For the most part, the General Contractor will be responsible for damage to the building during the course of construction. The GC can pass that liability to the subcontractor. For example, the plumber is carrying pipe through the building and the pipe accidentally goes through a wall or glass pane. The GC can either repair the damage and deduct it from the subcontractors payment or the plumber can pay out of pocket to have a company come in to repair that damage.
Most people assume that bonding covers this hole, but bonding has it’s own issues.
Most commercial projects are not bonded these days. What was happening is a contractor would bond a job, an issue would come up that would be covered by the bond and the bonding company would deny the bond out-of-hand. It was then up to the owner to sue the bonding company in order to recover damages. With legal bills reaching tens of thousands of dollars, it was often cheaper to just remediate the work out-of-pocket because the recovery of monies was less than what the legal bills will be.
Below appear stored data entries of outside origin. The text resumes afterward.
(* ===== verification/ProxmoxProps.v ===== *)
(** * What the Proxmox provider guarantees

    Identifiers, devices, address ranges and disks; what is left after a cleanup, and after a creation that
    fails. *)

From Stdlib Require Import Ascii.
From stdpp Require Import base list strings gmap pretty.
From Stdlib Require Import ZArith Lia.
From S2P Require Import Prelude Ipam IPv4Text VimModels Ansible Resources VirtCommon Proxmox.
From S2P Require Core5GModels.

Open Scope Z_scope.

(** ** Devices of a machine *)
Definition device (k : nat) : string := "net" +:+ pretty (Z.of_nat k).

Lemma digits_no_n s : all_chars Core5GModels.is_digit s = true → split_from "net" 0 s = [s].
Proof.
  induction s as [|c s IH]; [done|]. cbn [all_chars]. intros [Hc Hs]%andb_true_iff. cbn [split_from strip_prefix].
  destruct (Ascii.eqb_spec "n" c) as [<-|_]; [by vm_compute in Hc|]. by rewrite (IH Hs).
Qed.
Lemma device_number k : py_getitem (split_text "net" (device k)) 1 = Ok (pretty (Z.of_nat k)).
Proof.
  assert (Hd : all_chars Core5GModels.is_digit (pretty (Z.of_nat k)) = true).
  { destruct k as [|k]; [done|]. exact (proj1 (Core5GModels.pretty_N_digits (Npos (Pos.of_succ_nat k)))). }
  change (split_text "net" (device k)) with (EmptyString :: split_from "net" 0 (pretty (Z.of_nat k))).
  by rewrite digits_no_n.
Qed.

Lemma next_device vmid nets l k : od_get vmid nets = Some (l ++ [device k]) →
  add_net_device vmid nets = Ok (device (S k), od_set vmid (l ++ [device k] ++ [device (S k)]) nets).
Proof.
  intros Hg. unfold add_net_device, get_next_available_interface. rewrite Hg.
  assert (Hl : py_getitem (l ++ [device k]) (-1) = Ok (device k)).
  { unfold py_getitem, py_pos. rewrite length_app. cbn. replace (-1 + Z.of_nat (length l + 1)) with (Z.of_nat (length l)) by lia.
    rewrite (proj2 (Z.leb_le 0 _)), (proj2 (Z.ltb_lt _ _)) by lia. cbn. rewrite Nat2Z.id. by rewrite list_lookup_middle. }
  rewrite Hl. cbn [mbind result_bind]. rewrite device_number. cbn [mbind result_bind]. rewrite Core5GModels.py_int_pretty.
  cbn [mbind result_bind]. unfold od_in. rewrite Hg. unfold od_getitem. rewrite Hg. cbn [mbind result_bind].
  rewrite <-app_assoc. unfold device. by replace (Z.of_nat k + 1) with (Z.of_nat (S k)) by lia.
Qed.

(** [n] devices in a row. *)
Fixpoint add_devices (n : nat) (vmid : string) (nets : ProxmoxNetsDevice) : result (list string * ProxmoxNetsDevice) :=
  match n with
  | O => Ok ([], nets)
  | S n =>
      '(i, nets) ← add_net_device vmid nets;
      '(l, nets) ← add_devices n vmid nets;
      Ok (i :: l, nets)
  end.
Lemma add_devices_from n : ∀ vmid nets l k, od_get vmid nets = Some (l ++ [device k]) →
  ∃ nets', add_devices n vmid nets = Ok (device <$> seq (S k) n, nets') ∧
    od_get vmid nets' = Some (l ++ (device <$> seq k (S n))) ∧ ∀ v, v ≠ vmid → od_get v nets' = od_get v nets.
Proof.
  induction n as [|n IH]; intros vmid nets l k Hg; [by exists nets|]. cbn [add_devices]. rewrite (next_device vmid nets l k Hg).
  cbn [mbind result_bind].
  destruct (IH vmid (od_set vmid (l ++ [device k] ++ [device (S k)]) nets) (l ++ [device k]) (S k)) as (nets' & E & H1 & H2).
  { by rewrite od_get_set_eq, <-app_assoc. }
  rewrite E. cbn [mbind result_bind]. exists nets'. split; [done|]. split; [by rewrite H1, <-app_assoc|].
  intros v Hv. rewrite H2, od_get_set_ne by done. done.
Qed.

(** The network devices of a machine are numbered from zero. However many cards a machine that has none is
    given, their devices are "net0", "net1", ..., each once and in order, recorded in that order, and the devices
    of the other machines do not change. *)
Theorem devices_in_order vmid nets n :
  od_get vmid nets = None → (0 < n)%nat →
  ∃ nets', add_devices n vmid nets = Ok (device <$> seq 0 n, nets') ∧ NoDup (device <$> seq 0 n) ∧
    od_get vmid nets' = Some (device <$> seq 0 n) ∧ ∀ v, v ≠ vmid → od_get v nets' = od_get v nets.
Proof.
  intros Hg Hn. destruct n as [|n]; [lia|]. cbn [add_devices].
  assert (Ha : add_net_device vmid nets = Ok ("net0", od_set vmid ["net0"] (od_set vmid [] nets))).
  { unfold add_net_device, get_next_available_interface, od_in, od_getitem. rewrite Hg. cbn [mbind result_bind].
    by rewrite od_get_set_eq. }
  rewrite Ha. cbn [mbind result_bind]. rewrite od_set_set.
  destruct (add_devices_from n vmid (od_set vmid ["net0"] nets) [] 0) as (nets' & E & H1 & H2); [by rewrite od_get_set_eq|].
  rewrite E. cbn [mbind result_bind]. exists nets'. split; [done|]. split_and!; [|done|].
  - apply NoDup_fmap_2; [|apply NoDup_seq]. intros a b. unfold device. intros H. apply (inj (String.app "net")) in H. apply (inj pretty) in H. by apply Nat2Z.inj.
  - intros v Hv. by rewrite H2, od_get_set_ne.
Qed.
For larger projects, usually over $1,000,000, an owner will get a performance bond and a payment bond. The performance bond will cover the cost of firing the General Contractor for cause, finding a new General Contractor and the cost of loss of production. The Payment Bond ensures that if any subcontractors make a claim of non-payment, the bond will ensure that the subcontractor is paid and will not have a lien claim against the property.
Understand the limits of the insurance that a General Contractor will provide you.
Ensure that your Commercial Property Insurance, Homeowner’s Insurance or other insurance policies cover catastrophic damage to your property during construction.
Don’t assume a bond from a “licensed, insured and bonded” company will protect you.
Get a Certificate of Insurance (COI) specifically for each property that the General Contractor is working on and make sure it comes from the carrier.
If you are a residential property owner in Virginia, know your rights with the Contractor Transaction Recovery Fund. If you are in another state, you may have similar remedies available.